Commentary

Spotify's Music Success Shines A Light On Podcasts

Good news from Spotify this morning that it has beaten its forecasts to record a rise of a third in revenues, to just over a billion and a half Euros, in the first quarter of the year. It also announced that it has hit 100 million paying customers.

This is especially significant not just because it gave its shares an immediate 5% lift, but also because of the area it has clearly marked out as a differentiator between it and its main rivals. Its major investments, buying Gimlet Media and Anchor, have created its own podcast creation business.

Many observers may have gotten the reasoning without fully understanding the implication. There are two compelling, driving forces behind the move into podcasts.

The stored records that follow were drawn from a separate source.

(** After the switch the running task is ready; while the scheduler is suspended
    there is none. *)
Lemma sg_switch k : sgood k → wp xPortPendSVHandler (λ _ k', sgood k' ∧ kept_ready k k' ∧
    uxSchedulerSuspended k' = uxSchedulerSuspended k ∧ k_tcbs k' = k_tcbs k ∧
    xSchedulerRunning k' = xSchedulerRunning k ∧ uxCurrentNumberOfTasks k' = uxCurrentNumberOfTasks k ∧
    (∀ l, has_list (k_lists k) l → has_list (k_lists k') l) ∧ (∀ t, event_in k' t = event_in k t) ∧
    if uxSchedulerSuspended k =? 0 then ∃ c, pxCurrentTCB k' = Some c ∧ ready k' c = true
    else pxCurrentTCB k' = pxCurrentTCB k) k.
Proof.
  intros (v & Hk & Hd). apply ksafe_kinv in Hk as [Hinv Hi].
  eapply (wp_mono _ (λ r k', (sgood k' ∧ kept_ready k k' ∧
    uxSchedulerSuspended k' = uxSchedulerSuspended k ∧ k_tcbs k' = k_tcbs k ∧
    xSchedulerRunning k' = xSchedulerRunning k ∧ uxCurrentNumberOfTasks k' = uxCurrentNumberOfTasks k ∧
    (∀ t, event_in k' t = event_in k t) ∧
    if uxSchedulerSuspended k =? 0 then ∃ c, pxCurrentTCB k' = Some c ∧ ready k' c = true
    else pxCurrentTCB k' = pxCurrentTCB k) ∧ ∀ l, has_list (k_lists k) l → has_list (k_lists k') l)).
  2: { intros _ k' ((? & ? & ? & ? & ? & ? & ? & ?) & ?). by split_and!. }
  apply (wp_keeps (λ k', ∀ l, has_list (k_lists k) l → has_list (k_lists k') l)); [|done|].
  { unfold xPortPendSVHandler, vTaskSwitchContext, taskSELECT_HIGHEST_PRIORITY_TASK.
    assert (FrameClosed (λ k', ∀ l, has_list (k_lists k) l → has_list (k_lists k') l)).
    { intros k1 k2 Hf Hl l ?. by apply Hf, Hl. }
    solve_keeps; intros s Hs l Hl; exact (Hs l Hl). }
  unfold xPortPendSVHandler. apply wp_bind, wp_modify.
  assert (kinv (k <| pendsv := false |>) v) as Hinv0 by by apply kinv_pendsv.
  destruct (Z.eqb_spec (uxSchedulerSuspended k) 0) as [Hz|Hnz].
  - eapply wp_mono; [apply (wp_vTaskSwitchContext _ v Hinv0 Hz)|].
    { destruct Hi as [p Hp]. by exists idle, p. }
    intros _ k' (v' & Hsp). pose proof (ss_same _ _ _ _ Hsp) as Hsame.
    destruct (ss_frame _ _ _ _ Hsp) as (s & c & Heq). split_and!; try by rewrite Heq.
    + apply (sgood_intro _ v'); [apply Hsp| |].
      * destruct Hi as [p Hp]. exists p. by apply Hsame.
      * by eapply side_same.
    + apply (views_kept_ready (k <| pendsv := false |>) k' v v' Hinv0 (ss_inv _ _ _ _ Hsp)).
      intros t p Hp. exists p. by apply Hsame.
    + intros t. apply option_eq. intros l.
      pose proof (event_in_iff k' v' (ss_inv _ _ _ _ Hsp) t l) as E1. pose proof (event_in_iff k v Hinv t l) as E2.
      rewrite E1, E2. apply Hsame.
    + destruct (ss_top _ _ _ _ Hsp) as (c' & x & Hc & Hx & Hin & _). exists c'. split; [done|].
      by eapply ready_any; [apply Hsp|].
  - unfold vTaskSwitchContext. apply wp_bind, wp_getM. simpl.
    destruct (Z.eqb_spec (uxSchedulerSuspended k) 0); [done|]. simpl. apply wp_modify.
    split_and!; [apply (sgood_intro _ v); [by apply kinv_yield|done|done]|by intros t|done..].
Qed.

(** *** The scheduler lock *)
Lemma ticks_side n k v k' v' : ticks n k v k' v' → Ψ v → Ψ v'.
Proof. induction 1 as [|n k v b k1 v1 k2 v2 Hs _ IH]; [done|]. intros Hd. apply IH. by eapply side_woken; [|apply Hs]. Qed.
(* ===== verification/Prog.v ===== *)
(** * Programs of atomic steps

    A task runs between two points where the interrupts are enabled in one go:
    the operations of [Tasks] and [Queue] are such atomic steps, in the monad
    [M] of the prelude.  A function that blocks is a program of several steps,
    and between two of them interrupts come in and other tasks run.  This file
    has the programs, their uninterrupted execution, the machine that
    interleaves them, and a program logic in the style of rely and guarantee. *)
From S2P Require Import Prelude.

Section prog.
Context {S : Type}.

(** [Loop body b]: the C loop [for( ; ; )], whose body answers the loop's
    variables for the next turn or the result it returns. *)
Inductive prog : Type → Type :=
| Ret {A} (a : A) : prog A
| Atomic {A} (m : M S A) : prog A
| Bind {A B} (p : prog A) (k : A → prog B) : prog B
| Loop {A B} (body : B → prog (B + A)) (b : B) : prog A.

Definition is_ret {A} (p : prog A) : option A :=
  match p with Ret a => Some a | _ => None end.

(** One step.  Entering a loop and going on after a finished part take a step
    that changes nothing. *)
Fixpoint step {A} (p : prog A) : M S (prog A) :=
  match p with
  | Ret a => retM (Ret a)
  | Atomic m => let* a := m in retM (Ret a)
  | Bind p k =>
      match is_ret p with
      | Some a => retM (k a)
      | None => let* p' := step p in retM (Bind p' k)
      end
  | Loop body b =>
      retM (Bind (body b) (λ r, match r with inl b => Loop body b | inr a => Ret a end))
  end.

(** All steps in a row, each loop with at most [fuel] turns. *)
Fixpoint exec {A} (fuel : nat) (p : prog A) : M S A :=
  match p with
  | Ret a => retM a
  | Atomic m => m
  | Bind p k => let* a := exec fuel p in exec fuel (k a)
  | Loop body b => iterM fuel (λ b, exec fuel (body b)) b
  end.
End prog.
Arguments prog S A : clear implicits.

Notation "'let!' x ':=' p 'in' q" := (Bind p (λ x, q))
  (at level 200, x pattern, p at level 200, q at level 200, right associativity) : rtos_scope.
Notation "p ';!' q" := (Bind p (λ _, q))
  (at level 100, q at level 200, right associativity) : rtos_scope.

(** A program of a part of the state. *)
Fixpoint zoomP {S T A} (get : S → T) (put : T → S → S) (p : prog T A) : prog S A :=
  match p with
  | Ret a => Ret a
  | Atomic m => Atomic (zoom get put m)
  | Bind p k => Bind (zoomP get put p) (λ a, zoomP get put (k a))
  | Loop body b => Loop (λ b, zoomP get put (body b)) b
  end.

The most obvious is advertising revenue. Warc ended last week with a bold assertion that podcast advertising is set to double by 2022 to $1.6bn. It attributes this to the rather obvious point that podcasts are becoming increasingly popular and at the moment are receiving, what it calls, parts of brands' "experimental" budget. 

The unwritten assertion, one assumes, is that it will continue to not only receive experimental budget, looking to see if a format works for a brand, but also more mainstream budget once, once presumes, it has been proven to work. It's worth remembering that GlobalWeb Index figures that show, at the moment, one in three people listen to podcasts and, of that number, two in three are aged under 35.

Curiously, as an aside, the UK is at the bottom of the podcast listening penetration table with just 18% currently listening in. Certainly room for a lot of growth if the consumer behaviour here catches up with the rest of Europe and beyond. 

If budget doubling is one reason to watch the podcast channel, and for Spotify to make podcast-creating investments, another compelling reason is competition.

GlobalWebIndex has Spotify in third place, as the destination most people go to for their podcasts. YouTube is way out ahead accounting for half the global market with Apple and Spotify neck and neck in race for second and third spot. 

As Google and Amazon beef up their music offerings, the latter even now tailoring packed for Echo device owners, having its own unique content is an obvious way for Spotify to differentiate it. All the services can claim to have multi-million numbers of records stores on their services and all offer family plans for monthly rates that all look rather familiar and similar. 

Clearly, then, Spotify has seen podcasts as a unique selling point and as a means to be firmly in a channel where ad growth is set to double.